• _Task requirements_
Beginning with the line where "Definition verify_compute_params (freq_in" appears, retype every remaining line of the data below, both the first and last included.

[Data excerpts]
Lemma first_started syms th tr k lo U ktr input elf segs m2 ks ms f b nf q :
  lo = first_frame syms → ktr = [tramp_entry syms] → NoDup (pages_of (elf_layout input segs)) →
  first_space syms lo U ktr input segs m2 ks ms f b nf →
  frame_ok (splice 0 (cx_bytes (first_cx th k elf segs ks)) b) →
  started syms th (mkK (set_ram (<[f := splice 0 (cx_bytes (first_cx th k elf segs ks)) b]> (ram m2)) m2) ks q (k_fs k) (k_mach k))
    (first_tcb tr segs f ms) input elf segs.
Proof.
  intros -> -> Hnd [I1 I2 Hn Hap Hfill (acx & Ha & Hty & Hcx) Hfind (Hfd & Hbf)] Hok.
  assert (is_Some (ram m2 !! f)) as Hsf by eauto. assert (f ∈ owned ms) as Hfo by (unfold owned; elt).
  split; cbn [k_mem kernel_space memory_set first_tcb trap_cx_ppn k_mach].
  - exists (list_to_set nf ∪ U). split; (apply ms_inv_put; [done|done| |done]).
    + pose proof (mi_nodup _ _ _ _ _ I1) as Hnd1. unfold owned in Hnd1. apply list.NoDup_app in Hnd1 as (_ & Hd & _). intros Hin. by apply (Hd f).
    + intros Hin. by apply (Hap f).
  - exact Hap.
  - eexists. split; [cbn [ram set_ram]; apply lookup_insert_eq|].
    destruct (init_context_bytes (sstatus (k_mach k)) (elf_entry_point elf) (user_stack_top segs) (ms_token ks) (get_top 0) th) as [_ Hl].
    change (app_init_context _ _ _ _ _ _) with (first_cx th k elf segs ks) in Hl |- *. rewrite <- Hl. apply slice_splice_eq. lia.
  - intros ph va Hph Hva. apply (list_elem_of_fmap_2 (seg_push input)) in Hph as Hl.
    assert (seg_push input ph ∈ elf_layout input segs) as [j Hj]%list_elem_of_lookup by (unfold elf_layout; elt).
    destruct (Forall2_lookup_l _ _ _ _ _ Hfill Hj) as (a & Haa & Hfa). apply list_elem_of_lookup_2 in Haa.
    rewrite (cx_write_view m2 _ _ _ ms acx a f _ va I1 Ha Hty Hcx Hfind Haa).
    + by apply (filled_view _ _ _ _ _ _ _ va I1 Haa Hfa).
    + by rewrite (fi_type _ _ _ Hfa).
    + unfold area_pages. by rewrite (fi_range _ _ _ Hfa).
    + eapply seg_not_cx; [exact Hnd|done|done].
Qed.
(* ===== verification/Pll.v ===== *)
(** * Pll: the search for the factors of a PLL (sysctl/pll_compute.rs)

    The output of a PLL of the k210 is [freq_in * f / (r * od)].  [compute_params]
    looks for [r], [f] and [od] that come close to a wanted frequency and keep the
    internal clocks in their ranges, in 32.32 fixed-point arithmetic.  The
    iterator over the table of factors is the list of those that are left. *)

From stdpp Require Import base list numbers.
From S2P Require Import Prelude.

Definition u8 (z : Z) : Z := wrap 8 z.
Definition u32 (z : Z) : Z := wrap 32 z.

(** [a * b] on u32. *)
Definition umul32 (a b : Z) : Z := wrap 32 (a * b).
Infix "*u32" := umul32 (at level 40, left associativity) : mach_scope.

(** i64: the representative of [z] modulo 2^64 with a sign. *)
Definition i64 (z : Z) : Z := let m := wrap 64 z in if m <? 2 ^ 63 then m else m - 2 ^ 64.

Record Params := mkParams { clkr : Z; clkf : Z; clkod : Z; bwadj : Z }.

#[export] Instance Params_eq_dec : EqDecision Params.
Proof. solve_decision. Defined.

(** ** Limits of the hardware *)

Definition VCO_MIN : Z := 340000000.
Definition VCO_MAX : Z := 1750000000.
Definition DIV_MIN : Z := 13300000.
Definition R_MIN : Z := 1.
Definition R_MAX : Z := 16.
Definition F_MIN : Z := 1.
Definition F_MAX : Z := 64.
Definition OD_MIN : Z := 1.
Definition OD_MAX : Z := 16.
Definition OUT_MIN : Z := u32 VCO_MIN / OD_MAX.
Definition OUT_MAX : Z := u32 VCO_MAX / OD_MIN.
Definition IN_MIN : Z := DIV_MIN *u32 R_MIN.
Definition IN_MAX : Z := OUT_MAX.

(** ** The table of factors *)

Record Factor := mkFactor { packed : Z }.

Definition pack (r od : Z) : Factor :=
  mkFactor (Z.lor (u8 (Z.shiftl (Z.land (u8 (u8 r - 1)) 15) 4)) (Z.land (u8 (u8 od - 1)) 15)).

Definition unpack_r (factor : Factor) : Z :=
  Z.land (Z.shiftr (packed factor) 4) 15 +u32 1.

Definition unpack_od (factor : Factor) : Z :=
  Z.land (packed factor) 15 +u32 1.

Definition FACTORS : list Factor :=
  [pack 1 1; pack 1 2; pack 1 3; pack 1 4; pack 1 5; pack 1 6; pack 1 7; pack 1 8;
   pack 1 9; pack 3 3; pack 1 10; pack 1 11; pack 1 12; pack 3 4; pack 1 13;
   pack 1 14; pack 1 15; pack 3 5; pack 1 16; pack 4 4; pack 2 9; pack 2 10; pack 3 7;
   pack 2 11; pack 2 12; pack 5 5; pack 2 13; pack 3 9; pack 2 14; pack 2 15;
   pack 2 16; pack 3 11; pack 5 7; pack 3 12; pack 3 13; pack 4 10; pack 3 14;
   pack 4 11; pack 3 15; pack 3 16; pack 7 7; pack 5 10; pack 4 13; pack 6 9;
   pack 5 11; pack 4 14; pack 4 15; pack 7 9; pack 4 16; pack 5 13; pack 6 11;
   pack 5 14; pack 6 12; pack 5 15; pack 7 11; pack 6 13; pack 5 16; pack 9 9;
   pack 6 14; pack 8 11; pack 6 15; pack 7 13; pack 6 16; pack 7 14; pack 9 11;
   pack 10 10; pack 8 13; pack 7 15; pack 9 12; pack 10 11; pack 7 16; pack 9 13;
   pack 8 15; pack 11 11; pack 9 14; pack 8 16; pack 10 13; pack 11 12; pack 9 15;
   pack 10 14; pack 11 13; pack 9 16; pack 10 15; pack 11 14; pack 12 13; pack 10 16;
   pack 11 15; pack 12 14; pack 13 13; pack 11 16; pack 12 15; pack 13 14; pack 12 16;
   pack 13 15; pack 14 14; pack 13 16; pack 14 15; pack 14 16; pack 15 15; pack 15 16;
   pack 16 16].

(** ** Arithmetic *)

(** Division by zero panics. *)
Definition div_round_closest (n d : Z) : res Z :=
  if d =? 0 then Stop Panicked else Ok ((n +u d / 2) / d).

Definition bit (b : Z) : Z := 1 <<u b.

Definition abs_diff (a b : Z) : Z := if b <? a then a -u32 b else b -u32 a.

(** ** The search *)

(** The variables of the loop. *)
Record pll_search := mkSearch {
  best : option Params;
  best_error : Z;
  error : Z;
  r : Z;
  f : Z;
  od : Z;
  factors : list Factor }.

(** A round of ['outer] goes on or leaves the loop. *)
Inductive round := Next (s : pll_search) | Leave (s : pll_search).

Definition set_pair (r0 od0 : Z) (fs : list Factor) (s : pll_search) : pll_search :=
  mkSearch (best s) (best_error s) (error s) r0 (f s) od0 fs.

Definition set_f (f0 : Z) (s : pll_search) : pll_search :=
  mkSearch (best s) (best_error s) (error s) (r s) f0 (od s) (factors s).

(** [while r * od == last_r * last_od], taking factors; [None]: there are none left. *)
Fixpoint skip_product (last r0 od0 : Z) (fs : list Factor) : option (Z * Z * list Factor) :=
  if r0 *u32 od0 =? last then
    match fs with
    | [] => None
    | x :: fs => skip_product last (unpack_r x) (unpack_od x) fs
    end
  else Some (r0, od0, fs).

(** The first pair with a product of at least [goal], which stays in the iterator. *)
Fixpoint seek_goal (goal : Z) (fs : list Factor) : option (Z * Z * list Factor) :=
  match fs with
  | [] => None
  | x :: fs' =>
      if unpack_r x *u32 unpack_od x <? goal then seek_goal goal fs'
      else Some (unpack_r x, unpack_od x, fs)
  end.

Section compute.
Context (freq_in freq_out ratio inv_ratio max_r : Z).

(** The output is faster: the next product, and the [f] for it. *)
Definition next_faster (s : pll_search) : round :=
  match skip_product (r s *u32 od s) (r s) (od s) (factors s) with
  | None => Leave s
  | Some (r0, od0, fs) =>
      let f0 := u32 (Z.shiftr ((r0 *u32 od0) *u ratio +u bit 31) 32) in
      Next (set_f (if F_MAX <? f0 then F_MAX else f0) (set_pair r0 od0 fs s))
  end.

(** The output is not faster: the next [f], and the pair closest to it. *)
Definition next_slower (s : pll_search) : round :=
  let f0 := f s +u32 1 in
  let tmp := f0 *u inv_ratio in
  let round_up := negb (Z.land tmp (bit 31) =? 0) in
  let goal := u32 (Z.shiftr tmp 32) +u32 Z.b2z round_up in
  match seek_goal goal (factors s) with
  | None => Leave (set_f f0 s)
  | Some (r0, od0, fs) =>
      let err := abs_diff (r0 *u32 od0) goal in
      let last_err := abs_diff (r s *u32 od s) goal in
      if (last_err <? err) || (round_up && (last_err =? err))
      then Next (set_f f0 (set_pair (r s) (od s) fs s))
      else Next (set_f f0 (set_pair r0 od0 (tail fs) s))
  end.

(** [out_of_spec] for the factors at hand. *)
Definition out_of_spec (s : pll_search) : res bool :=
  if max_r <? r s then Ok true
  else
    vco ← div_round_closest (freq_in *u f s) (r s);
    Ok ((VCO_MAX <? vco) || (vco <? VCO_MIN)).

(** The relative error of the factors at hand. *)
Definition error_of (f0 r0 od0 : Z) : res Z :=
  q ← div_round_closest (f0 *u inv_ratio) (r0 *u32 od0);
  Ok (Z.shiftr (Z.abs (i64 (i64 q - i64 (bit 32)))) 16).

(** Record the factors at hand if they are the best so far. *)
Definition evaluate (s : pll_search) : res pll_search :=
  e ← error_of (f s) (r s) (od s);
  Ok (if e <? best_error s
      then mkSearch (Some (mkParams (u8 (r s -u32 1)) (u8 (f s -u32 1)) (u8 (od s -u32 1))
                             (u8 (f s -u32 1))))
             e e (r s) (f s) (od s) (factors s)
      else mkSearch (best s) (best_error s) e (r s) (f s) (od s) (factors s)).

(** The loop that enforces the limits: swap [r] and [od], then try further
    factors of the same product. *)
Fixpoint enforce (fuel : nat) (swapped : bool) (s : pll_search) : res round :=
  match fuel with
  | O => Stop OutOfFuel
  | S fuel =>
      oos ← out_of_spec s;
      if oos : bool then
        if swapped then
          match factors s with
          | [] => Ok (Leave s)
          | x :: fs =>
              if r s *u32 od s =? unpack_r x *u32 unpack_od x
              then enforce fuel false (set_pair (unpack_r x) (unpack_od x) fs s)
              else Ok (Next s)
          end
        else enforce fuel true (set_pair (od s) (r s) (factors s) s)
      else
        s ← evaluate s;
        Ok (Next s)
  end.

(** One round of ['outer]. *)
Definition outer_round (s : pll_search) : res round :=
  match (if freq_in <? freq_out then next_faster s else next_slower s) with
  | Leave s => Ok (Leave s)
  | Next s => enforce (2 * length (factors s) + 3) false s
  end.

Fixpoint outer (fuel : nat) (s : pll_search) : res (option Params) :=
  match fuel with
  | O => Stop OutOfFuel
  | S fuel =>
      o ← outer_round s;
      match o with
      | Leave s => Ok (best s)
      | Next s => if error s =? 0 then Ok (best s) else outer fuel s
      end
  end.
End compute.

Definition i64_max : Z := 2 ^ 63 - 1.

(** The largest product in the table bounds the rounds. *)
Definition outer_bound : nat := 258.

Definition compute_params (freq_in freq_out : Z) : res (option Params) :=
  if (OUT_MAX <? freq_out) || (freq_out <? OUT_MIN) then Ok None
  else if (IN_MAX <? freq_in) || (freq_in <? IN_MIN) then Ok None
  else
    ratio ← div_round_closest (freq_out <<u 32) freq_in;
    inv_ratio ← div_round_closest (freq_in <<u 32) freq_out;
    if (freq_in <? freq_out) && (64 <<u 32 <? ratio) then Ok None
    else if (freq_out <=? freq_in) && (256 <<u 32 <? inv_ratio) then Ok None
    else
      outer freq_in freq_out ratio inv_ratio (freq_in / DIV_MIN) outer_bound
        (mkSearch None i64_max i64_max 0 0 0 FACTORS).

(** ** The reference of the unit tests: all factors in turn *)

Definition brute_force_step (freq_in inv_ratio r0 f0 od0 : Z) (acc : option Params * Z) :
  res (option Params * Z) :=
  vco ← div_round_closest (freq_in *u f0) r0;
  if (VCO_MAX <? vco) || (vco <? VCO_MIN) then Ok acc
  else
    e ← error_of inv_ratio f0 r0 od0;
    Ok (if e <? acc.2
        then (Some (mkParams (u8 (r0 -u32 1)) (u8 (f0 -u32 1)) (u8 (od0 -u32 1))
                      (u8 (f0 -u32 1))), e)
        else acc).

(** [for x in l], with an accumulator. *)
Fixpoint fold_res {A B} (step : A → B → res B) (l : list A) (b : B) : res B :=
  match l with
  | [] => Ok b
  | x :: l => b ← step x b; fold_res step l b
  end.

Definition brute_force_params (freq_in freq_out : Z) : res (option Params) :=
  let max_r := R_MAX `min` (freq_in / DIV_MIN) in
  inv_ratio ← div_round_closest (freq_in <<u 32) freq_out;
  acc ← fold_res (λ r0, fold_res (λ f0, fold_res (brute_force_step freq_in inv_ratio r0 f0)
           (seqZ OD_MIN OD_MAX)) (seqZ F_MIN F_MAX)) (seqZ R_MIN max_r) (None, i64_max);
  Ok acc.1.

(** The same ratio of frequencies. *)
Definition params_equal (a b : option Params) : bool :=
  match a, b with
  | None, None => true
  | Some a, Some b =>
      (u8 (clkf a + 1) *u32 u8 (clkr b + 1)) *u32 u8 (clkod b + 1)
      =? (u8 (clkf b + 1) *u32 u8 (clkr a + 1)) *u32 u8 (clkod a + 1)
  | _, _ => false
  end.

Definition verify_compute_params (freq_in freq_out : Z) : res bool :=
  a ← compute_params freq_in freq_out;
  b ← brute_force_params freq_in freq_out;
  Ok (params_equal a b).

• _Solved problem_
Definition verify_compute_params (freq_in freq_out : Z) : res bool :=
  a ← compute_params freq_in freq_out;
  b ← brute_force_params freq_in freq_out;
  Ok (params_equal a b).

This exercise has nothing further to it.